Ela foi a primeira atriz de ascendência asiática a protagonizar uma novela na Rede Globo.
Formada em Artes Cênicas pela Universidade de São Paulo, ela já fez parte da remontagem de muitos clássicos, participa da companhia de teatro Núcleo Sem Querer de Tentativas Teatrais e já enfrentou muitos obstáculos para exercer plenamente sua profissão antes da fama: “Enquanto artista, a gente vive uma relação de resistência nesse país. A arte sempre resistiu e sempre vai resistir, mas é muito triste olhar para a nossa profissão todos os dias como uma luta por sobrevivência, sabe?”
Vinda de uma família que valoriza a arte — seu pai é Almir Almas, renomado professor do Departamento de Cinema, Rádio e Televisão da USP — ela diz que os pais não desencorajam sua entrada nesse ramo, mas não esconderam dela as dificuldades que enfrentaria.

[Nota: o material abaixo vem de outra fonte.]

(* ===== verification/Prog.v ===== *)
(** * Kernel programs with context switches

    A kernel routine is a program that reads and writes the kernel state and
    may, in [ctxsw], lose the processor. *)

From S2P Require Import Prelude.

(** [Fault] is undefined behaviour (an access outside a table), [Halt] the
    processor halted by [halt()], [Switch p] a call of [ctxsw] after which the
    caller, when it is scheduled again, goes on with [p]. *)
Inductive prog (S A : Type) : Type :=
| Ret (a : A)
| Fault
| Halt
| Get (f : S -> prog S A)
| Put (s : S) (p : prog S A)
| Switch (p : prog S A).

Arguments Ret {S A} a.
Arguments Fault {S A}.
Arguments Halt {S A}.
Arguments Get {S A} f.
Arguments Put {S A} s p.
Arguments Switch {S A} p.

Fixpoint pbind {S A B} (p : prog S A) (g : A -> prog S B) : prog S B :=
  match p with
  | Ret a => g a
  | Fault => Fault
  | Halt => Halt
  | Get f => Get (fun s => pbind (f s) g)
  | Put s p => Put s (pbind p g)
  | Switch p => Switch (pbind p g)
  end.

#[export] Instance prog_ret S : MRet (prog S) := fun A a => Ret a.
#[export] Instance prog_bind S : MBind (prog S) := fun A B g p => pbind p g.

Section primitives.
Context {S : Type}.

Definition gets {A} (f : S -> A) : prog S A := Get (fun s => Ret (f s)).
Definition modify (f : S -> S) : prog S unit := Get (fun s => Put (f s) (Ret tt)).
(** Read that faults when the state has no value there. *)
Definition readopt {A} (f : S -> option A) : prog S A :=
  Get (fun s => match f s with Some a => Ret a | None => Fault end).
(** State transformer that faults. *)
Definition lift {A} (f : S -> option (S * A)) : prog S A :=
  Get (fun s => match f s with Some (s', a) => Put s' (Ret a) | None => Fault end).
Definition ctxsw : prog S unit := Switch (Ret tt).

End primitives.

(** ** Running a program up to its next context switch *)

Inductive outcome (S A : Type) : Type :=
| Returned (s : S) (a : A)
| Suspended (s : S) (p : prog S A)
| Halted (s : S)
| Faulted.

Arguments Returned {S A} s a.
Arguments Suspended {S A} s p.
Arguments Halted {S A} s.
Arguments Faulted {S A}.

Fixpoint run {S A} (p : prog S A) (s : S) : outcome S A :=
  match p with
  | Ret a => Returned s a
  | Fault => Faulted
  | Halt => Halted s
  | Get f => run (f s) s
  | Put s' p => run p s'
  | Switch p => Suspended s p
  end.

Definition obind {S A B} (o : outcome S A) (g : A -> prog S B) : outcome S B :=
  match o with
  | Returned s a => run (g a) s
  | Suspended s p => Suspended s (pbind p g)
  | Halted s => Halted s
  | Faulted => Faulted
  end.

Lemma run_bind {S A B} (p : prog S A) (g : A -> prog S B) (s : S) :
  run (p ≫= g) s = obind (run p s) g.
Proof. unfold mbind, prog_bind. revert s. induction p; intros s'; simpl; auto. Qed.

(** ** Rely-guarantee weakest preconditions

    [wp G R Q p s0 s]: the program has run without losing the processor since
    the state [s0] and is now in [s].  It never faults.  Whenever it gives the
    processor away, the state it leaves is related by [G] to the one of its
    last (re)start; provided the state it finds when it gets the processor back
    is related by [R] to the one it left, it goes on in the same way; and when
    it returns, result, last start and final state are related by [Q]. *)

Section wp.
Context {S : Type} (G : S -> S -> Prop) (R : S -> S -> Prop).

Fixpoint wp {A} (Q : A -> S -> S -> Prop) (p : prog S A) (s0 s : S) : Prop :=
  match p with
  | Ret a => Q a s0 s
  | Fault => False
  | Halt => True
  | Get f => wp Q (f s) s0 s
  | Put s' p => wp Q p s0 s'
  | Switch p => G s0 s /\ forall s', R s s' -> wp Q p s' s'
  end.

Lemma wp_bind {A B} (p : prog S A) (g : A -> prog S B) Q s0 s :
  wp (fun a => wp Q (g a)) p s0 s -> wp Q (p ≫= g) s0 s.
Proof.
  unfold mbind, prog_bind.
  revert s0 s. induction p as [a| | |f IH|s1 p IH|p IH]; intros s0 s; simpl; auto.
  intros [HG H]. split; [done|]. intros s' HR. apply IH. auto.
Qed.

Lemma wp_mono {A} (p : prog S A) (Q Q' : A -> S -> S -> Prop) s0 s :
  (forall a s0' s', Q a s0' s' -> Q' a s0' s') -> wp Q p s0 s -> wp Q' p s0 s.
Proof.
  intros HQ. revert s0 s.
  induction p as [a| | |f IH|s1 p IH|p IH]; intros s0 s; simpl; auto.
  intros [HG H]. split; auto.
Qed.

Lemma wp_gets {A B} (f : S -> A) (g : A -> prog S B) Q s0 s :
  wp Q (g (f s)) s0 s -> wp Q (gets f ≫= g) s0 s.
Proof. done. Qed.

Lemma wp_modify {B} (f : S -> S) (g : unit -> prog S B) Q s0 s :
  wp Q (g tt) s0 (f s) -> wp Q (modify f ≫= g) s0 s.
Proof. done. Qed.

Lemma wp_readopt {A B} (f : S -> option A) (g : A -> prog S B) Q s0 s a :
  f s = Some a -> wp Q (g a) s0 s -> wp Q (readopt f ≫= g) s0 s.
Proof. intros E H. unfold readopt, mbind, prog_bind. simpl. by rewrite E. Qed.

Lemma wp_lift {A B} (f : S -> option (S * A)) (g : A -> prog S B) Q s0 s s' a :
  f s = Some (s', a) -> wp Q (g a) s0 s' -> wp Q (lift f ≫= g) s0 s.
Proof. intros E H. unfold lift, mbind, prog_bind. simpl. by rewrite E. Qed.

Lemma wp_ret {A} (a : A) (Q : A -> S -> S -> Prop) s0 s : Q a s0 s -> wp Q (mret a) s0 s.
Proof. done. Qed.

(** The start of the current stretch may be moved. *)
Lemma wp_restart {A} (p : prog S A) Q s0 s1 s :
  (forall s', G s1 s' -> G s0 s') -> (forall a s', Q a s1 s' -> Q a s0 s') ->
  wp Q p s1 s -> wp Q p s0 s.
Proof.
  intros HG HQ. revert s. induction p as [a| | |f IH|s2 p IH|p IH]; intros s; simpl; auto.
  intros [H1 H2]. split; auto.
Qed.

(** What [wp] says of one run of the program. *)
Lemma wp_run {A} (p : prog S A) Q s0 s :
  wp Q p s0 s ->
  match run p s with
  | Returned s' a => Q a s0 s'
  | Suspended s' p' => G s0 s' /\ forall s'', R s' s'' -> wp Q p' s'' s''
  | Halted _ => True
  | Faulted => False
  end.
Proof.
  revert s. induction p as [a| | |f IH|s1 p IH|p IH]; intros s; simpl; try done.
  - apply IH.
  - apply IH.
Qed.

End wp.

(** ** Programs that never halt the processor *)

Fixpoint nohalt {S A} (p : prog S A) : Prop :=
  match p with
  | Ret _ | Fault => True
  | Halt => False
  | Get f => forall s, nohalt (f s)
  | Put _ p | Switch p => nohalt p
  end.

Section nohalt.
Context {S : Type}.

Lemma nohalt_bind {A B} (p : prog S A) (g : A -> prog S B) :
  nohalt p -> (forall a, nohalt (g a)) -> nohalt (p ≫= g).
Proof.
  unfold mbind, prog_bind. intros Hp Hg.
  induction p as [a| | |f IH|s1 p IH|p IH]; simpl in *; auto.
Qed.

Lemma nohalt_ret {A} (a : A) : nohalt (mret a : prog S A).
Proof. done. Qed.
Lemma nohalt_gets {A} (f : S -> A) : nohalt (gets f).
Proof. done. Qed.
Lemma nohalt_modify (f : S -> S) : nohalt (modify f).
Proof. done. Qed.
Lemma nohalt_readopt {A} (f : S -> option A) : nohalt (readopt f).
Proof. intros s. by destruct (f s). Qed.
Lemma nohalt_lift {A} (f : S -> option (S * A)) : nohalt (lift f).
Proof. intros s. by destruct (f s) as [[? ?]|]. Qed.
Lemma nohalt_ctxsw : nohalt (ctxsw (S := S)).
Proof. done. Qed.

Lemma nohalt_run {A} (p : prog S A) s : nohalt p ->
  forall s', run p s <> Halted s'.
Proof. revert s. induction p as [a| | |f IH|s1 p IH|p IH]; simpl; intros s H s'; auto; done. Qed.

Lemma nohalt_suspended {A} (p : prog S A) s s' p' : nohalt p -> run p s = Suspended s' p' -> nohalt p'.
Proof.
  revert s. induction p as [a| | |f IH|s1 p IH|p IH]; simpl; intros s H E; try done; [by eapply IH..|].
  by injection E as _ <-.
Qed.

End nohalt.

(** The processor is given away at most [n] times. *)
Fixpoint atmost {S A} (n : nat) (p : prog S A) : Prop :=
  match p with
  | Ret _ | Fault | Halt => True
  | Get f => forall s, atmost n (f s)
  | Put _ p => atmost n p
  | Switch p => match n with O => False | Datatypes.S n => atmost n p end
  end.

Section atmost.
Context {S : Type}.

Lemma atmost_le {A} (p : prog S A) n m : (n <= m)%nat -> atmost n p -> atmost m p.
Proof.
  revert n m. induction p as [a| | |f IH|s1 p IH|p IH]; simpl; intros n m Hn H; eauto.
  destruct n as [|n]; [done|]. destruct m as [|m]; [lia|]. apply (IH n); [lia|done].
Qed.

Lemma atmost_bind {A B} (p : prog S A) (g : A -> prog S B) n m :
  atmost n p -> (forall a, atmost m (g a)) -> atmost (n + m) (p ≫= g).
Proof.
  unfold mbind, prog_bind. intros Hp Hg. revert n Hp.
  induction p as [a| | |f IH|s1 p IH|p IH]; simpl in *; intros n Hp; auto.
  - apply (atmost_le _ m); [lia|done].
  - destruct n as [|n]; [done|]. by apply IH.
Qed.

(** The left or the right part does not give the processor away. *)
Lemma atmost_bind_l {A B} (p : prog S A) (g : A -> prog S B) n :
  atmost 0 p -> (forall a, atmost n (g a)) -> atmost n (p ≫= g).
Proof. apply (atmost_bind p g 0). Qed.
Lemma atmost_bind_r {A B} (p : prog S A) (g : A -> prog S B) n :
  atmost n p -> (forall a, atmost 0 (g a)) -> atmost n (p ≫= g).
Proof. intros Hp Hg. apply (atmost_le _ (n + 0)); [lia|]. by apply atmost_bind. Qed.

Lemma atmost_readopt {A} (f : S -> option A) n : atmost n (readopt f).
Proof. intros s. by destruct (f s). Qed.
Lemma atmost_lift {A} (f : S -> option (S * A)) n : atmost n (lift f).
Proof. intros s. by destruct (f s) as [[? ?]|]. Qed.

Lemma atmost_suspended {A} (p : prog S A) s s' p' n : atmost (Datatypes.S n) p -> run p s = Suspended s' p' -> atmost n p'.
Proof.
  revert s. induction p as [a| | |f IH|s1 p IH|p IH]; simpl; intros s H E; try done; [by eapply IH..|].
  by injection E as _ <-.
Qed.
Lemma atmost_stays {A} (p : prog S A) s s' p' : atmost 0 p -> run p s <> Suspended s' p'.
Proof. revert s. induction p as [a| | |f IH|s1 p IH|p IH]; simpl; intros s H E; try done; by eapply IH. Qed.

End atmost.

Create HintDb nohalt.
#[export] Hint Resolve nohalt_bind nohalt_ret nohalt_gets nohalt_modify nohalt_readopt
  nohalt_lift nohalt_ctxsw : nohalt.

(** ** What a program leaves alone

    [keeps f v p]: started where [f] is [v], the program keeps it so until it
    returns or gives the processor away. *)

Fixpoint keeps {S A X} (f : S -> X) (v : X) (p : prog S A) : Prop :=
  match p with
  | Ret _ | Fault | Halt | Switch _ => True
  | Get g => forall s, f s = v -> keeps f v (g s)
  | Put s p => f s = v /\ keeps f v p
  end.

Section keeps.
Context {S X : Type} (f : S -> X) (v : X).

Lemma keeps_run {A} (p : prog S A) s : keeps f v p -> f s = v ->
  match run p s with
  | Returned s' _ | Suspended s' _ => f s' = v
  | Halted _ | Faulted => True
  end.
Proof.
  revert s. induction p as [a| | |g IH|s1 p IH|p IH]; simpl; intros s H E; auto; naive_solver.
Qed.

Lemma keeps_bind {A B} (p : prog S A) (g : A -> prog S B) :
  keeps f v p -> (forall a, keeps f v (g a)) -> keeps f v (p ≫= g).
Proof.
  unfold mbind, prog_bind. intros Hp Hg.
  induction p as [a| | |h IH|s1 p IH|p IH]; simpl in *; naive_solver.
Qed.

Lemma keeps_ret {A} (a : A) : keeps f v (mret a : prog S A).
Proof. done. Qed.
Lemma keeps_gets {A} (g : S -> A) : keeps f v (gets g).
Proof. done. Qed.
Lemma keeps_readopt {A} (g : S -> option A) : keeps f v (readopt g).
Proof. intros s _. by destruct (g s). Qed.
Lemma keeps_modify (h : S -> S) : (forall s, f (h s) = f s) -> keeps f v (modify h).
Proof. intros H s <-. simpl. by rewrite H. Qed.
Lemma keeps_lift {A} (h : S -> option (S * A)) : (forall s s' a, h s = Some (s', a) -> f s' = f s) -> keeps f v (lift h).
Proof. intros H s <-. destruct (h s) as [[s' a]|] eqn:E; [|done]. simpl. by rewrite (H _ _ _ E). Qed.
Lemma keeps_ctxsw : keeps f v (ctxsw (S := S)).
Proof. done. Qed.

End keeps.

Create HintDb keeps.
#[export] Hint Resolve keeps_bind keeps_ret keeps_gets keeps_readopt keeps_ctxsw : keeps.

(** ** Programs on a part of the state

    [zoom] runs a program of a component on the state of a system that contains
    the component's state. *)

Class Part {S T : Type} (get : T -> S) (set : S -> T -> T) : Prop := {
  part_get_set : forall s t, get (set s t) = s;
  part_set_get : forall t, set (get t) t = t;
  part_set_set : forall s s' t, set s' (set s t) = set s' t;
}.

Section zoom.
Context {S T : Type} (get : T -> S) (set : S -> T -> T).

Fixpoint zoom {A} (p : prog S A) : prog T A :=
  match p with
  | Ret a => Ret a
  | Fault => Fault
  | Halt => Halt
  | Get f => Get (fun t => zoom (f (get t)))
  | Put s p => Get (fun t => Put (set s t) (zoom p))
  | Switch p => Switch (zoom p)
  end.

(** What the component's program does, seen from the whole state. *)
Definition on_part {A} (t : T) (o : outcome S A) : outcome T A :=
  match o with
  | Returned s a => Returned (set s t) a
  | Suspended s p => Suspended (set s t) (zoom p)
  | Halted s => Halted (set s t)
  | Faulted => Faulted
  end.

Context `{!Part get set}.

Lemma run_zoom {A} (p : prog S A) t : run (zoom p) t = on_part t (run p (get t)).
Proof.
  revert t. induction p as [a| | |f IH|s p IH|p IH]; intros t; cbn [zoom run on_part].
  - by rewrite part_set_get.
  - done.
  - by rewrite part_set_get.
  - apply IH.
  - rewrite IH, part_get_set. destruct (run p s); cbn [on_part]; by rewrite ?part_set_set.
  - by rewrite part_set_get.
Qed.

(** A call that returns is followed by the rest of the program. *)
Lemma run_zoom_bind {A B} (p : prog S A) (g : A -> prog T B) t s a :
  run p (get t) = Returned s a -> run (zoom p ≫= g) t = run (g a) (set s t).
Proof. intros E. rewrite run_bind, run_zoom, E. done. Qed.

Lemma nohalt_zoom {A} (p : prog S A) : nohalt p -> nohalt (zoom p).
Proof. induction p as [a| | |f IH|s p IH|p IH]; simpl; auto. Qed.

End zoom.

Arguments run_zoom {S T} get set {_ A} p t.
Arguments run_zoom_bind {S T} get set {_ A B} p g t s a.

Lemma run_gets_bind {S A B} (f : S -> A) (g : A -> prog S B) s : run (gets f ≫= g) s = run (g (f s)) s.
Proof. done. Qed.

Lemma run_modify_bind {S B} (f : S -> S) (g : unit -> prog S B) s :
  run (modify f ≫= g) s = run (g tt) (f s).
Proof. done. Qed.

Lemma run_readopt_bind {S A B} (f : S -> option A) (g : A -> prog S B) s a :
  f s = Some a -> run (readopt f ≫= g) s = run (g a) s.
Proof. intros E. rewrite run_bind. unfold readopt. simpl. by rewrite E. Qed.

Lemma run_lift_bind {S A B} (f : S -> option (S * A)) (g : A -> prog S B) s s' a :
  f s = Some (s', a) -> run (lift f ≫= g) s = run (g a) s'.
Proof. intros E. rewrite run_bind. unfold lift. simpl. by rewrite E. Qed.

“Desde pequena minha mãe sempre apoiou muito todos os meus desejos artísticos. Sempre me levava às aulas de dança e canto e amava me ver cantando. Quando a gente saía com os amigos dela, às vezes ela falava ‘vai, dança, canta uma música aí’ . Eu ficava até com vergonha”, conta aos risos.
Quando ela decidiu que prestaria o vestibular para artes cênicas seus pais perguntaram para ela se não preferiria fazer algum outro curso, mas ela já estava decidida. Os pais entenderam sua decisão e ela também compreende o medo que eles sentiram no momento em que ela decidiu seguir uma carreira artística: “Escolher uma carreira artística em um país que não tem incentivo para a arte é muito complicado […] Eu queria poder simplesmente ser artista e ter meus projetos contemplados e reconhecidos como uma profissão de verdade. Eu queria isso para mim, mas a realidade é que eu passei muito tempo da minha vida pagando para poder trabalhar”.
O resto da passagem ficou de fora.